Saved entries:

*** Block opens ***

Lemma aes_128_ctr_stream_update_spec key fuel ctx out_a out outsize in_a inp s :
  let data := pending ctx ++ inp in let m := (length data / 16)%nat in
  ctx_ok key ctx s -> has_vaes ctx = false -> (clears_left (c_env s) + 1 < fuel)%nat ->
  call_ok (clears_left (c_env s) = 0%nat) (length (pending ctx)) (UpdateCall out_a out in_a inp) ->
  Z.of_nat (length inp) < 2 ^ 32 -> Z.of_nat (16 * m) <= outsize < 2 ^ 32 -> (16 * m <= length out)%nat ->
  wp (aes_128_ctr_stream_update fuel ctx out_a out outsize in_a inp)
    (fun '(r, outl, (ctx', out')) s' => update_post key ctx data out s r outl ctx' out' s') s.
Proof.
  intros data m Hc Hv Hf Hco Hin Hos Hout. pose proof (ck_off _ _ _ Hc) as Ho.
  pose proof (length_pending _ _ _ Hc) as Hp. pose proof (call_ok_place _ _ _ Hco) as Hpl.
  cbn [u_out_a u_in_a u_out u_in] in Hpl.
  assert (Hdl : length data = (Z.to_nat (block_offset ctx) + length inp)%nat) by (unfold data; rewrite length_app; lia).
  unfold aes_128_ctr_stream_update.
  unfold AES_128_CTR_BLOCK_SIZE at 1. destruct (Z.ltb_spec (Z.of_nat (length inp) + block_offset ctx) 16) as [Hlt|Hge].
  { apply small_update_spec; [done|fold data; lia]. }
  destruct (Z.eqb_spec (block_offset ctx) 0) as [Hz|Hz]; cbn [negb andb].
  - assert (Hd : data = inp) by (unfold data, pending; rewrite Hz; done).
    apply wp_bind, wp_ret. unfold m in *. rewrite Hd in *.
    rewrite andb_true_r. apply (update_rest_spec key fuel ctx ctx _ _ _ inp out out outsize inp s s 0 0); try done; try lia.
    intros He%Z.eqb_eq. destruct (Hpl He) as (_ & Hi & Hq); [lia..|]. rewrite Z.add_0_r. done.
  - unfold AES_128_CTR_BLOCK_SIZE at 1. assert (Hm : (1 <= m)%nat) by (apply Nat.div_le_lower_bound; lia).
    rewrite (proj2 (Z.ltb_ge outsize 16)) by lia.
    set (k := AES_128_CTR_BLOCK_SIZE - block_offset ctx). set (inbuf := _ ++ take (Z.to_nat k) inp).
    assert (Hib : inbuf = take 16 data).
    { unfold inbuf, data. rewrite take_app_ge by lia. fold (pending ctx). do 2 f_equal. unfold k, AES_128_CTR_BLOCK_SIZE. lia. }
    assert (Hil : length inbuf = 16%nat) by (rewrite Hib, length_take; lia).
    assert (Hna : (out_a =? in_a) = false) by (apply Z.eqb_neq; intros He; destruct (Hpl He); lia).
    rewrite Hna. cbn [andb in_bytes].
    pose proof (aes_128_ctr_cipher_spec key fuel (is_aligned out_a) true false ctx out 16 inbuf s) as Hcs.
    rewrite Hil in Hcs. change (Z.of_nat 16) with 16 in Hcs. change (16 / 16)%nat with 1%nat in Hcs.
    apply wp_bind, wp_bind. eapply wp_mono; [apply Hcs; [done|done|done|lia|congruence|lia|lia]|].
    intros [[r1 outl1] [ctx1 out1]] s1 (-> & -> & -> & -> & Hs1). apply wp_ret.
    apply (update_rest_spec key fuel ctx _ _ _ false data out _ outsize inp s s1 1 k); try done; try lia.
    + rewrite Hib, take_take. done.
    + unfold data. rewrite (drop_app_ge (pending ctx)) by lia. f_equal. unfold k, AES_128_CTR_BLOCK_SIZE. lia.
    + unfold k, AES_128_CTR_BLOCK_SIZE. lia.
Qed.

*** Block closes ***

● EXERCISE
From the data above, pick out each line containing "intros" and copy it.

● SOLUTION FOR THIS PROBLEM
  intros data m Hc Hv Hf Hco Hin Hos Hout. pose proof (ck_off _ _ _ Hc) as Ho.
    intros He%Z.eqb_eq. destruct (Hpl He) as (_ & Hi & Hq); [lia..|]. rewrite Z.add_0_r. done.
    assert (Hna : (out_a =? in_a) = false) by (apply Z.eqb_neq; intros He; destruct (Hpl He); lia).
    intros [[r1 outl1] [ctx1 out1]] s1 (-> & -> & -> & -> & Hs1). apply wp_ret.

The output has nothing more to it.